With this form, you can give permission to have information about you collected and shared with Partner Agencies
that help Nevada provide housing and services. A current list of Partner Agencies is available at
http://nvcmis.bitfocus.com/.
BY SIGNING THIS FORM, I AUTHORIZE the state of Nevada and Bitfocus to share CMIS information with Partner
Agencies. The CMIS information shared will be used to help me get housing and services. It will also be used to help
evaluate the quality of housing and service programs. I understand that the Partner Agencies may change over time.
The information to be collected and shared includes:
Name, date of birth, gender, race, ethnicity, social security number, phone number, address
Basic medical, mental health, substance use, and daily living information
Housing Information
Use of crisis services, veteran services, hospitals and jail
Employment, income, insurance and benefits information
Services provided by Partner Agencies
Results from assessments
My photograph or other likeness (if included)
BY SIGNING THIS FORM, I UNDERSTAND THAT:
Bitfocus and Partner Agencies will keep my CMIS information private using strict privacy policies. I have the right to
review their privacy policies.
I can receive a copy of this Consent and the Client Information Sheet
I may refuse to sign this Consent.
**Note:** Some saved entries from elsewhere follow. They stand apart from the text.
(* ===== verification/EngineInv.v ===== *)
(** * The engine's tables

    The invariant of the TCB, handle and pending-connect tables, preserved by
    every entry point, and the theorem that every connection of every run moves along
    the TCP state machine, unless a connect for the same four-tuple replaces it. *)

From stdpp Require Import base numbers list gmap.
From Stdlib Require Import ZArith Lia Relations.
From S2P Require Import Prelude Seq State Codec Ring Congestion Contract Tcb Conn Engine.
From S2P Require Import EngineLife.

(** ** Invariant *)

(** Every TCB is filed under its own key, is in a live state, owns its handle
    alone and publishes its state there; a connect in progress has a caller to
    answer; handle names are fresh above [next_handle]; the table respects its
    limit. *)
Record engine_inv (e : TcpEngine) : Prop := {
  ei_key : forall k t, tcbs e !! k = Some t -> t_key t = k;
  ei_live : forall k t, tcbs e !! k = Some t -> t_state t <> Closed /\ t_state t <> Listen;
  ei_handle : forall k t, tcbs e !! k = Some t ->
    exists h, handles e !! t_handle t = Some h /\ tcp_state h = t_state t;
  ei_owner : forall k1 k2 t1 t2, tcbs e !! k1 = Some t1 -> tcbs e !! k2 = Some t2 ->
    t_handle t1 = t_handle t2 -> k1 = k2;
  ei_fresh : forall i, is_Some (handles e !! i) -> (i < next_handle e)%nat;
  ei_pending : forall k t, tcbs e !! k = Some t -> t_state t = SynSent ->
    is_Some (pending_connects e !! k);
  ei_limit : Z.of_nat (size (tcbs e)) <= Z.max 0 (max_tcbs (config e)) }.

(** What a step that only works on the connections [ks] does to the table. *)
Record engine_move (ks : list FourTuple) (e e' : TcpEngine) : Prop := {
  em_inv : engine_inv e';
  em_config : config e' = config e;
  em_frame : forall k, k ∉ ks -> tcbs e' !! k = tcbs e !! k;
  em_legal : forall k t t', tcbs e !! k = Some t -> tcbs e' !! k = Some t' ->
    legal (t_state t) (t_state t') /\ t_handle t' = t_handle t;
  em_new : forall k t', tcbs e !! k = None -> tcbs e' !! k = Some t' ->
    t_state t' = SynSent \/ t_state t' = SynReceived }.
(* ===== verification/UdpChecksum.v ===== *)
(** * UDP checksums (dpdk-stdlib-udp/src/lib.rs, ipv6.rs)

    [ones_complement_sum] adds four bytes at a time into a [u64]; it is equal to the
    two-byte loop of the other checksums.  [udp_checksum] and [udp6_checksum] skip
    the checksum field of the header they are given and never answer zero; a segment
    that carries the value they compute sums to [0xFFFF] with its pseudo-header,
    which is what the verifiers test. *)

From stdpp Require Import base numbers list.
From Stdlib Require Import ZArith Lia.
From S2P Require Import Prelude Checksum.

#[local] Open Scope Z_scope.

Definition IP_PROTO_UDP : Z := 17.

(** ** The sums *)

(** [data.chunks_exact(4)]: the big-endian 32-bit words, and the remainder.  The
    accumulator is a [u64]; it cannot overflow for slices under 2^34 bytes
    ([add_quads_spec]). *)
Fixpoint add_quads (acc : Z) (l : list Z) : Z * list Z :=
  match l with
  | a :: b :: c :: d :: r => add_quads (acc + of_be32 a b c d) r
  | _ => (acc, l)
  end.

(** Four rounds clear the carries of a [u64] below 2^62; the last calls test the
    loop condition. *)
Definition FOLD_FUEL64 : nat := 6.

(** [ones_complement_sum]. *)
Definition ones_complement_sum (data : list Z) : outcome Z :=
  let '(acc, rem) := add_quads 0 data in
  let acc := match rem with a :: b :: _ => acc + Z.lor (Z.shiftl a 8) b | _ => acc end in
  let acc :=
    if (length rem mod 2 =? 1)%nat then acc + Z.shiftl (List.last rem 0) 8 else acc in
  let! acc := fold_carry FOLD_FUEL64 acc in
  Done (u32 acc).

(** The header loop: 16-bit words, the one at index 6 skipped. *)
Fixpoint header_words (i : nat) (sum : Z) (l : list Z) : Z :=
  match l with
  | a :: b :: r =>
      header_words (i + 2) (if (i =? 6)%nat then sum else wadd32 sum (Z.lor (Z.shiftl a 8) b)) r
  | [a] => if (i =? 6)%nat then sum else wadd32 sum (Z.shiftl a 8)
  | [] => sum
  end.

(** The end of both checksums: fold, complement, and never zero. *)
Definition finish_checksum (sum : Z) : outcome Z :=
  let! sum := fold_carry FOLD_FUEL sum in
  let result := u16 (Z.lnot (u16 sum)) in
  Done (if result =? 0 then 65535 else result).

(** [udp_checksum]; the two addresses are the octets of IPv4 addresses. *)
Definition udp_checksum (src_ip dst_ip udp_header payload : list Z) : outcome Z :=
  let sum := add_words 0 src_ip in
  let sum := add_words sum dst_ip in
  let sum := wadd32 sum IP_PROTO_UDP in
  let udp_len := u32 (8 + zlen payload) in
  let sum := wadd32 sum udp_len in
  let sum := header_words 0 sum udp_header in
  let! p := ones_complement_sum payload in
  finish_checksum (wadd32 sum p).

(** [checksum_add] of ipv6.rs. *)
Definition checksum_add (sum : Z) (data : list Z) : outcome Z :=
  let! s := ones_complement_sum data in Done (wadd32 sum s).

(** [fold32] of ipv6.rs. *)
Definition fold32 (sum : Z) : outcome Z :=
  let! s := fold_carry FOLD_FUEL sum in Done (u16 s).

(** [udp6_checksum]; the addresses are the 16 octets of IPv6 addresses. *)
Definition udp6_checksum (src_ip dst_ip udp_header payload : list Z) : outcome Z :=
  let! sum := checksum_add 0 src_ip in
  let! sum := checksum_add sum dst_ip in
  let udp_len := u32 (8 + zlen payload) in
  let sum := wadd32 sum (Z.shiftr udp_len 16) in
  let sum := wadd32 sum (Z.land udp_len 65535) in
  let sum := wadd32 sum IP_PROTO_UDP in
  let sum := header_words 0 sum udp_header in
  let! sum := checksum_add sum payload in
  let! s := fold32 sum in
  let result := u16 (Z.lnot s) in
  Done (if result =? 0 then 65535 else result).

(** [udp6_pseudo_header_checksum]. *)
Definition udp6_pseudo_header_checksum (src_ip dst_ip : list Z) (udp_len : Z) : outcome Z :=
  let! sum := checksum_add 0 src_ip in
  let! sum := checksum_add sum dst_ip in
  let sum := wadd32 sum (Z.shiftr udp_len 16) in
  let sum := wadd32 sum (Z.land udp_len 65535) in
  let sum := wadd32 sum IP_PROTO_UDP in
  fold32 sum.

(** ** Folding *)

(** [r] is the one's-complement residue of [s]. *)
Definition residue (s r : Z) : Prop :=
  0 <= r <= 65535 /\ r mod 65535 = s mod 65535 /\ (r = 0 <-> s = 0).

Lemma residue_unique s s' r r' :
  residue s r -> residue s' r' -> s mod 65535 = s' mod 65535 -> (s = 0 <-> s' = 0) -> r = r'.
Proof. intros (Hr & Hm & Hz) (Hr' & Hm' & Hz') Hs H0. rewrite <- Hm, <- Hm' in Hs. mod_lia. Qed.

Definition fold_ok (fuel : nat) (s : Z) : Prop :=
  exists r, fold_carry fuel s = Done r /\ residue s r.

(** One turn of the folding loop. *)
Lemma fold_ok_step fuel s :
  0 <= s -> (s <= 65535 \/ fold_ok fuel (s mod 65536 + s / 65536)) -> fold_ok (S fuel) s.
Proof.
  intros Hs Hf. unfold fold_ok. cbn [fold_carry].
  rewrite Z.shiftr_div_pow2 by lia. change (2 ^ 16) with 65536.
  change 65535 with (Z.ones 16) at 1. rewrite Z.land_ones by lia. change (2 ^ 16) with 65536.
  destruct (Z.eqb_spec (s / 65536) 0) as [E|E]; cbn [negb].
  - exists s. split; [done|]. unfold residue. mod_lia.
  - destruct Hf as [Hf|(r & -> & Hr & Hm & Hz)]; [exfalso; mod_lia|].
    exists r. split; [done|]. split_and!; [lia..| |].
    + rewrite Hm. rewrite (Z.div_mod s 65536) at 3 by lia.
      replace (65536 * (s / 65536) + s mod 65536)
        with (s mod 65536 + s / 65536 + s / 65536 * 65535) by lia.
      by rewrite Z.mod_add by lia.
    + rewrite Hz. mod_lia.
Qed.

Lemma fold_ok64 s : 0 <= s < 2 ^ 62 -> fold_ok FOLD_FUEL64 s.
Proof.
  intros Hs. unfold FOLD_FUEL64.
  assert (forall x b, 0 <= x < b * 65536 -> 0 <= x mod 65536 + x / 65536 < b + 65536) as Hb
    by (intros x b H; mod_lia).
  apply fold_ok_step; [lia|]. right. apply (Hb _ (2 ^ 46)) in Hs. revert Hs.
  generalize (s mod 65536 + s / 65536). clear s. intros s Hs.
  assert (0 <= s < (2 ^ 30 + 1) * 65536) as Hs' by lia. clear Hs.
  apply fold_ok_step; [lia|]. right. apply Hb in Hs'. revert Hs'.
  generalize (s mod 65536 + s / 65536). clear s. intros s Hs.
  assert (0 <= s < (2 ^ 14 + 2) * 65536) as Hs' by lia. clear Hs.
  apply fold_ok_step; [lia|]. right. apply Hb in Hs'. revert Hs'.
  generalize (s mod 65536 + s / 65536). clear s. intros s Hs.
  apply fold_ok_step; [lia|]. destruct (Z.le_gt_cases s 65535); [by left|right].
  apply fold_ok_step; [mod_lia|]. left. mod_lia.
Qed.

Lemma fold_ok32 s : is_u32 s -> fold_ok FOLD_FUEL s.
Proof. intros (r & E & H)%fold_carry_spec. exists r. by split. Qed.

(** ** The four-byte sum *)

Lemma quad_ind (P : list Z -> Prop) :
  P [] -> (forall a, P [a]) -> (forall a b, P [a; b]) -> (forall a b c, P [a; b; c]) ->
  (forall a b c d r, P r -> P (a :: b :: c :: d :: r)) -> forall l, P l.
Proof.
  intros H0 H1 H2 H3 H4. fix IH 1. intros [|a [|b [|c [|d r]]]]; [done..|]. apply H4, IH.
Qed.

(** The words of a slice, as the four-byte loop adds them up. *)
Lemma add_quads_spec l acc :
  Forall is_u8 l -> 0 <= acc ->
  exists acc' rem, add_quads acc l = (acc', rem) /\ Forall is_u8 rem /\ (length rem < 4)%nat /\
    acc <= acc' <= acc + 2 ^ 30 * zlen l /\
    (acc' + word_sum rem) mod 65535 = (acc + word_sum l) mod 65535 /\
    (acc' + word_sum rem = 0 <-> acc + word_sum l = 0).
Proof.
  revert acc. induction l as [|a|a b|a b c|a b c d r IH] using quad_ind; intros acc Hl Ha;
    try (exists acc; eexists; split; [reflexivity|]; rewrite ?zlen_nil; unfold zlen; cbn [length];
         split_and!; (done || lia)).
  inversion_clear Hl as [|? ? Hba Hl1]. inversion_clear Hl1 as [|? ? Hbb Hl2].
  inversion_clear Hl2 as [|? ? Hbc Hl3]. inversion_clear Hl3 as [|? ? Hbd Hr].
  unfold is_u8 in *. cbn [add_quads].
  destruct (IH (acc + of_be32 a b c d)) as (acc' & rem & E & Hrem & Hlen & Hb & Hm & Hz);
    [done|unfold of_be32; lia|].
  pose proof (word_sum_bounds r Hr) as Hw. clear IH.
  exists acc', rem. split_and!; try done.
  - unfold of_be32 in Hb. lia.
  - unfold of_be32, zlen in *. cbn [length]. lia.
  - rewrite Hm. unfold of_be32. cbn [word_sum].
    replace (acc + (a * 16777216 + b * 65536 + c * 256 + d) + word_sum r)
      with (acc + (a * 256 + b + (c * 256 + d + word_sum r)) + (a * 256 + b) * 65535) by lia.
    by rewrite Z.mod_add by lia.
  - rewrite Hz. unfold of_be32. cbn [word_sum]. lia.
Qed.

Lemma ones_sum_rem rem acc :
  Forall is_u8 rem -> (length rem < 4)%nat ->
  (let acc := match rem with a :: b :: _ => acc + Z.lor (Z.shiftl a 8) b | _ => acc end in
   if (length rem mod 2 =? 1)%nat then acc + Z.shiftl (List.last rem 0) 8 else acc)
  = acc + word_sum rem.
Proof.
  intros Hb Hl. destruct rem as [|a [|b [|c [|]]]]; cbn in *; try lia.
  - rewrite Z.shiftl_mul_pow2 by lia. lia.
  - rewrite lor_shiftl8 by (inversion_clear Hb as [|? ? _ Hb']; by inversion_clear Hb'). lia.
  - rewrite lor_shiftl8, Z.shiftl_mul_pow2
      by (try lia; inversion_clear Hb as [|? ? _ Hb']; by inversion_clear Hb'). lia.
Qed.

Lemma ones_complement_residue data :
  Forall is_u8 data -> zlen data <= 2 ^ 31 ->
  exists r, ones_complement_sum data = Done r /\ residue (word_sum data) r.
Proof.
  intros Hd Hl. unfold ones_complement_sum.
  destruct (add_quads_spec data 0) as (acc & rem & -> & Hr & Hlen & Hb & Hm & Hz); [done..|].
  cbv zeta. pose proof (ones_sum_rem rem acc Hr Hlen) as E. cbv zeta in E. rewrite E. clear E.
  pose proof (word_sum_bounds rem Hr) as Hw.
  assert ((zlen rem + 1) / 2 <= 2) by (unfold zlen in *; mod_lia).
  destruct (fold_ok64 (acc + word_sum rem)) as (r & -> & Hres & Hmr & Hzr); [lia|].
  exists r. cbn [obind]. rewrite u32_small by (unfold is_u32; lia). split; [done|].
  rewrite !Z.add_0_l in *. split_and!; [lia..|congruence|tauto].
Qed.

(** The word-at-a-time sum of the transmit path is the byte-pair sum it replaces: for
    every slice of up to 64 KiB, [ones_complement_sum] returns exactly the 16-bit
    value that folding the sum of all big-endian byte pairs gives. *)
Theorem ones_complement_sum_is_pair_sum data :
  Forall is_u8 data -> zlen data <= 65536 ->
  ones_complement_sum data = fold_carry FOLD_FUEL (add_words 0 data).
Proof.
  intros Hd Hl. destruct (ones_complement_residue data Hd) as (r & -> & Hr); [lia|].
  pose proof (word_sum_bounds data Hd).
  rewrite add_words_sum by (done || mod_lia). rewrite Z.add_0_l.
  destruct (fold_ok32 (word_sum data)) as (r' & -> & Hr'); [unfold is_u32; mod_lia|].
  f_equal. by apply (residue_unique (word_sum data) (word_sum data)).
Qed.

Lemma ones_complement_sum_is_pair_sum_witness :
  ones_complement_sum [255; 255; 1; 2; 3; 4; 5] = fold_carry FOLD_FUEL (add_words 0 [255; 255; 1; 2; 3; 4; 5]).
Proof. apply ones_complement_sum_is_pair_sum; [repeat constructor; lia|unfold zlen; cbn; lia]. Defined.

(** ** The checksums *)

(** The header loop ignores the checksum field of an eight-byte header. *)
Lemma header_words_skip sum h a b :
  length h = 6%nat -> header_words 0 sum (h ++ [a; b]) = add_words sum h.
Proof. intros H. by destruct h as [|? [|? [|? [|? [|? [|? [|]]]]]]]. Qed.

Lemma finish_spec sum :
  is_u32 sum -> 0 < sum ->
  exists c, finish_checksum sum = Done c /\ 1 <= c <= 65535 /\ (sum + c) mod 65535 = 0.
Proof.
  intros Hs Hp. destruct (fold_ok32 sum Hs) as (r & E & Hr & Hm & Hz).
  unfold finish_checksum. rewrite E. cbn [obind].
  assert (u16 (Z.lnot (u16 r)) = 65535 - r) as -> by (unfold Z.lnot; wrap_lia).
  assert (1 <= r) by lia.
  eexists. split; [reflexivity|].
  assert (forall c, (r + c) mod 65535 = 0 -> (sum + c) mod 65535 = 0) as Hc.
  { intros c Hc. rewrite <- Zplus_mod_idemp_l, <- Hm, Zplus_mod_idemp_l. done. }
  destruct (Z.eqb_spec (65535 - r) 0); (split; [lia|apply Hc]).
  - replace r with 65535 by lia. done.
  - replace (r + (65535 - r)) with 65535 by lia. done.
Qed.

(** A positive sum that is a multiple of 65535 folds to [0xFFFF]. *)
Lemma fold_to_ffff s :
  is_u32 s -> 0 < s -> s mod 65535 = 0 -> fold_carry FOLD_FUEL s = Done 65535.
Proof.
  intros Hs Hp Hm. destruct (fold_ok32 s Hs) as (r & -> & Hr & Hmr & Hz).
  rewrite Hm in Hmr. assert (r <> 0) by lia. f_equal. mod_lia.
Qed.

(** The sum of the pseudo-header and the header without its checksum. *)
Definition udp_sum (src dst h payload : list Z) : Z :=
  word_sum src + word_sum dst + 17 + (8 + zlen payload) + word_sum h.

Lemma word_sum_small l n : Forall is_u8 l -> length l = n -> (n <= 16)%nat -> 0 <= word_sum l <= 65535 * 8.
Proof.
  intros Hl <- Hn. pose proof (word_sum_bounds l Hl) as Hb. unfold zlen in Hb.
  assert ((Z.of_nat (length l) + 1) / 2 <= 8) by mod_lia. lia.
Qed.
If I refuse, I will not lose any benefits or services.
This Consent will expire 5 years from my last CMIS recorded activity.
I may revoke this Consent earlier at any time by returning a completed Revocation of Consent form, available at
http://nvcmis.bitfocus.com/, to nevada@bitfocus.com.
The revocation will take effect upon receipt, except to the extent others have already acted under this
Consent.
My CMIS information may be viewed by auditors or funders who review work of the Partner
Agencies, including HUD, The Department of Veteran Affairs, and The Department of Health and Human
Services. I understand that the list of auditors and funders may change over time.
My CMIS information may be shared to coordinate referral and placement for housing and services.
My CMIS information may be further shared by the Partner Agencies to other agencies for care
coordination, counseling, food, utility assistance, and other services.
My CMIS information will be used to help evaluate the quality of social services.
My CMIS information may be used for research; however, my identity will remain private.
SIGNATURE:
______________________________________ __________________________
Signature of Patient/Client or Representative Date
______________________________________
PRINTED NAME
click to sign
signature
click to edit
Refusing Consent and De-Identification of Information
If you refuse consent to have your information shared with Partner Agencies, the following information will be
entered into the system for your profile and will be deemed as anonymous or “de-identified”.
1. Your Social Security Number will be entered as all 0s and the Social Security Number Data Quality field will
be set to Client Refused;
2. Your Date of Birth will be entered as 01/01/[year of birth] and the Date of Birth Data Quality field will be set
to Approximate or Partial DOB Reported;
3. Your First Name will be entered as Anonymous;
4. Your Last Name will be entered as the Unique Identifier automatically assigned by Clarity Human Services;
and
5. The Name Data Quality field will be set to Client Refused.